-- RECORD EXTRACTS follows --

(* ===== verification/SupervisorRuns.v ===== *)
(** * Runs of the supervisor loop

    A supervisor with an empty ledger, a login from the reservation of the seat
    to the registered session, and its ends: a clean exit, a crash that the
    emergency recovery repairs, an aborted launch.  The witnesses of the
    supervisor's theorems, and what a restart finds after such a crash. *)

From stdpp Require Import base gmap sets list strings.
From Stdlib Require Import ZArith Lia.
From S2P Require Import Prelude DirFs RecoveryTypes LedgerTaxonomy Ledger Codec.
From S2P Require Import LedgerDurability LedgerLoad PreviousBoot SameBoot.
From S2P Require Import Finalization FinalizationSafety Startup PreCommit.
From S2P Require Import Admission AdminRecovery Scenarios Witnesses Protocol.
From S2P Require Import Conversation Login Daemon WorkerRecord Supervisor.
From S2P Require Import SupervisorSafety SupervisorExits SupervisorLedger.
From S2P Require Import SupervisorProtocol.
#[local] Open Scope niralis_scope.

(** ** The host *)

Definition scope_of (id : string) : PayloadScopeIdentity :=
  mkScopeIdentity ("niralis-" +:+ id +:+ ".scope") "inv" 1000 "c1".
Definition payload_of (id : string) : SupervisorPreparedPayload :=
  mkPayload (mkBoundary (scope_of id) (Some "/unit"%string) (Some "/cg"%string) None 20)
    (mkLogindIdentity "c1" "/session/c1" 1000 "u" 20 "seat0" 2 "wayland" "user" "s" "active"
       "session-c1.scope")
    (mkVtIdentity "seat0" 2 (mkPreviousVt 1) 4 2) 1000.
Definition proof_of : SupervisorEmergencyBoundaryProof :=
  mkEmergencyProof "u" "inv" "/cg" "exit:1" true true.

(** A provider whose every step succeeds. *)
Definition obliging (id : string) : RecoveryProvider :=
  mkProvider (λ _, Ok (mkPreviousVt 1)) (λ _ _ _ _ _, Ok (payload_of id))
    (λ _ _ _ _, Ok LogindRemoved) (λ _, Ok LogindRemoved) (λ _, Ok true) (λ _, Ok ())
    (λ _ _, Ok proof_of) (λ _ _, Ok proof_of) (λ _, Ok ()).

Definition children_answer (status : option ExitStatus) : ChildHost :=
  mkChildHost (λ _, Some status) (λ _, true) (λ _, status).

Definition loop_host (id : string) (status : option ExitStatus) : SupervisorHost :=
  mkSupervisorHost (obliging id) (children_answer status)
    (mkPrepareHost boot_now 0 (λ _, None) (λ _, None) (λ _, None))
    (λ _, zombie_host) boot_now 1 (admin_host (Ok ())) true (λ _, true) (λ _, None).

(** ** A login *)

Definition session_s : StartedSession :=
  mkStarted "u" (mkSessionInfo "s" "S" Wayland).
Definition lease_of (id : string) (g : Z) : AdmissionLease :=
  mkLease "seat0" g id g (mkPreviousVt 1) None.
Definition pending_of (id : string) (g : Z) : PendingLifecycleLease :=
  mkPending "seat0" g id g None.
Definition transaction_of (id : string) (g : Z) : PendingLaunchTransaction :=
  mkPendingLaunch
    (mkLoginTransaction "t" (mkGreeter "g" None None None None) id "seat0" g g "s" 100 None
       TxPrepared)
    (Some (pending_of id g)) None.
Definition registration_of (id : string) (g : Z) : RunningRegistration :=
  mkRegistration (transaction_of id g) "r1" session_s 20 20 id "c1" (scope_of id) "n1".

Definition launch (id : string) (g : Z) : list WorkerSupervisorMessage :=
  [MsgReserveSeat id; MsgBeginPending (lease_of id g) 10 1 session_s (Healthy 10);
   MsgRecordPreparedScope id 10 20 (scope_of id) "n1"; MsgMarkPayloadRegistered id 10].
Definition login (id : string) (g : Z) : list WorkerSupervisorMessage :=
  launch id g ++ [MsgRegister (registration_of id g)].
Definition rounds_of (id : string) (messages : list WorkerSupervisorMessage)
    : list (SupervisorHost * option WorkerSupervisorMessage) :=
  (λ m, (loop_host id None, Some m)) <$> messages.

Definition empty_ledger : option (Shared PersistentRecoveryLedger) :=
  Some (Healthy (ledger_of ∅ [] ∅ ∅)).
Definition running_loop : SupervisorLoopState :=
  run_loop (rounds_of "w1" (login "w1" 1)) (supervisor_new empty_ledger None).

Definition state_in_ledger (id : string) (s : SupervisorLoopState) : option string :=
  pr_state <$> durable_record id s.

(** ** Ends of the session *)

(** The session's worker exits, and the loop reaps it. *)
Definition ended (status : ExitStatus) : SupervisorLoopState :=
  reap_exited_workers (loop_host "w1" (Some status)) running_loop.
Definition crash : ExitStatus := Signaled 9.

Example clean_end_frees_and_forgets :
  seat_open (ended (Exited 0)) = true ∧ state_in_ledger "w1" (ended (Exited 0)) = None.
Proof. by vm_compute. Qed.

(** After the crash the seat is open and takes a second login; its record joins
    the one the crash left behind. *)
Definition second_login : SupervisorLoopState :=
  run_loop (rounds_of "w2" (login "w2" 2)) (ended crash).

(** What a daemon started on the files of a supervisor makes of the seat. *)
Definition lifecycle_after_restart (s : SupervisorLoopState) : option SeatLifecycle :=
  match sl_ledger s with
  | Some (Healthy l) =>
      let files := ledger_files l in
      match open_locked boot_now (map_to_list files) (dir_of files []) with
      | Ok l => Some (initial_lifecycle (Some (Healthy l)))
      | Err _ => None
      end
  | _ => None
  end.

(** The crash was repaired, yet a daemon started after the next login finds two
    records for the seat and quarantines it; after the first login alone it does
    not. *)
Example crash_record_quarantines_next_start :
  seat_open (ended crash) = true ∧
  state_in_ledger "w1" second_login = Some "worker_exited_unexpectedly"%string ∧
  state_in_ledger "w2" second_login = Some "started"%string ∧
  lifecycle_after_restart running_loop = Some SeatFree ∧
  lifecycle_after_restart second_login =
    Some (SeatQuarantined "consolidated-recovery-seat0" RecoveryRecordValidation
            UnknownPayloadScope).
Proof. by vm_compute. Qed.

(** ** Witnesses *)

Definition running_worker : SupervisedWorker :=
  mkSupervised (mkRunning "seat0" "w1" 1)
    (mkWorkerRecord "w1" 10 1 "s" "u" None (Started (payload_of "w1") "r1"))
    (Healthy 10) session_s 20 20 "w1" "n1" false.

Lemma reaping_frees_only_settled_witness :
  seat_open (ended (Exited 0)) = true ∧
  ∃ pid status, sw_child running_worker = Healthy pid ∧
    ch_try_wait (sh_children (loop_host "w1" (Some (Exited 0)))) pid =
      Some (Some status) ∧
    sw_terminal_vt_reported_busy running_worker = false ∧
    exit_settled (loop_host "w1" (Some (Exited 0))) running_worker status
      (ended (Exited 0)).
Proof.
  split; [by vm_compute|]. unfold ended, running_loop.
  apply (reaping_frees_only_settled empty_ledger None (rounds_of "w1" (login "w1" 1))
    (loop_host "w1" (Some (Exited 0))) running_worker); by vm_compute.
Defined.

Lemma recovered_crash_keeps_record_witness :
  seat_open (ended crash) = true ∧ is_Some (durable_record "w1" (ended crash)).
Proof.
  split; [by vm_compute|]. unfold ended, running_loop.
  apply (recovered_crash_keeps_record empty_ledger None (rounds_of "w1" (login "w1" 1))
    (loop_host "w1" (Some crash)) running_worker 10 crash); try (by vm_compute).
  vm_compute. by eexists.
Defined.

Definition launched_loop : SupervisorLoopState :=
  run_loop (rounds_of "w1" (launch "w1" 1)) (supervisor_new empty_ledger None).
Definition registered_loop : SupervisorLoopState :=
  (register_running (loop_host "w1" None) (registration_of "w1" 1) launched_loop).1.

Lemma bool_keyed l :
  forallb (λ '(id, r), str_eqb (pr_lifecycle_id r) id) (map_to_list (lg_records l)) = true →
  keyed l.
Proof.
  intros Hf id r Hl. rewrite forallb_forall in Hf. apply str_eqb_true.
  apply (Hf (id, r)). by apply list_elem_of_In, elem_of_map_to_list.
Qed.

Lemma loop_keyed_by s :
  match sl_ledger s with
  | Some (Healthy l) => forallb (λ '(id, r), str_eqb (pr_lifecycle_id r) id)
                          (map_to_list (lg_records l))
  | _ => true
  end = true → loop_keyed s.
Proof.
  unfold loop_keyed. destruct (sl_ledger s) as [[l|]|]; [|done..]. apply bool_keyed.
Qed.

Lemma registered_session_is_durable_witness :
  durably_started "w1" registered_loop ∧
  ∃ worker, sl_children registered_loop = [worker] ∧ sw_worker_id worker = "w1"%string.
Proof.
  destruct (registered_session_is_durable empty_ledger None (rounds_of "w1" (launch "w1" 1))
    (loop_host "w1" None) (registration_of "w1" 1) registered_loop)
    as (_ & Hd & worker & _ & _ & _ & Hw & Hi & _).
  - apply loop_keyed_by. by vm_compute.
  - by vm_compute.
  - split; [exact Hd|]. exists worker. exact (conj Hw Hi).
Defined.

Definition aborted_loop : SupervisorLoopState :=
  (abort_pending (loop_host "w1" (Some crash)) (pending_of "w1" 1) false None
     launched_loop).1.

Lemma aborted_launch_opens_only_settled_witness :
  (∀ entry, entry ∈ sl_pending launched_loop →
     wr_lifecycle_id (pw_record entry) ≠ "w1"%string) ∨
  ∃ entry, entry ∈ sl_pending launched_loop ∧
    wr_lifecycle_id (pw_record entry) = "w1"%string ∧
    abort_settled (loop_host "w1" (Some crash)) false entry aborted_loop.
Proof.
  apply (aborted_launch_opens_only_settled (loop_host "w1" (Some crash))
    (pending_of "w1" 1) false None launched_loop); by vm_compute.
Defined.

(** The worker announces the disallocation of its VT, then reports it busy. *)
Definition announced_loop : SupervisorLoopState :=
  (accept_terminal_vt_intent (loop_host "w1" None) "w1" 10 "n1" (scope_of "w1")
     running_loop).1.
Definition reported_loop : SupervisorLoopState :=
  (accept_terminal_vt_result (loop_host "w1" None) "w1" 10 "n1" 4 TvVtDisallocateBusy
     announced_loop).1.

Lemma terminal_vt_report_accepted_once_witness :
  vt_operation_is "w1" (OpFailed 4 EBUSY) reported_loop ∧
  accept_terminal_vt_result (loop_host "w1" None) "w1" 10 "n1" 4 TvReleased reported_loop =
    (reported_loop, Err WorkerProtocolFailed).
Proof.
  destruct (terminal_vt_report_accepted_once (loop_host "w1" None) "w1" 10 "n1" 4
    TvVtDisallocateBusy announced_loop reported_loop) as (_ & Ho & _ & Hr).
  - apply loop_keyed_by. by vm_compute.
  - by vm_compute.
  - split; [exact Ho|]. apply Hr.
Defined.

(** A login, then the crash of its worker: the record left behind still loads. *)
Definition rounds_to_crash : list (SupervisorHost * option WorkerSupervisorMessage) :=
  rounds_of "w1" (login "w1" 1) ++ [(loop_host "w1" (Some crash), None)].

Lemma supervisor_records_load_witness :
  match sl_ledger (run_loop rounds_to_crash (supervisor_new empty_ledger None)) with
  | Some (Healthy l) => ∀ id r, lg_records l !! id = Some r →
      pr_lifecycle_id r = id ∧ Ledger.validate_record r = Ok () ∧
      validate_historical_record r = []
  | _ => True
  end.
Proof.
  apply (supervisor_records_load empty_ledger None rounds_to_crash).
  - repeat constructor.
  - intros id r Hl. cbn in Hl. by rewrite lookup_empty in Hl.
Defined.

-- RECORD EXTRACTS concluded --

INSTRUCTIONS FOR THE TASK: From the entries above, give again exactly the lines running from the line with "TxPrepared)" to the line with "Definition login (id"; include both of those lines.

EXERCISE RESULT:
       TxPrepared)
    (Some (pending_of id g)) None.
Definition registration_of (id : string) (g : Z) : RunningRegistration :=
  mkRegistration (transaction_of id g) "r1" session_s 20 20 id "c1" (scope_of id) "n1".

Definition launch (id : string) (g : Z) : list WorkerSupervisorMessage :=
  [MsgReserveSeat id; MsgBeginPending (lease_of id g) 10 1 session_s (Healthy 10);
   MsgRecordPreparedScope id 10 20 (scope_of id) "n1"; MsgMarkPayloadRegistered id 10].
Definition login (id : string) (g : Z) : list WorkerSupervisorMessage :=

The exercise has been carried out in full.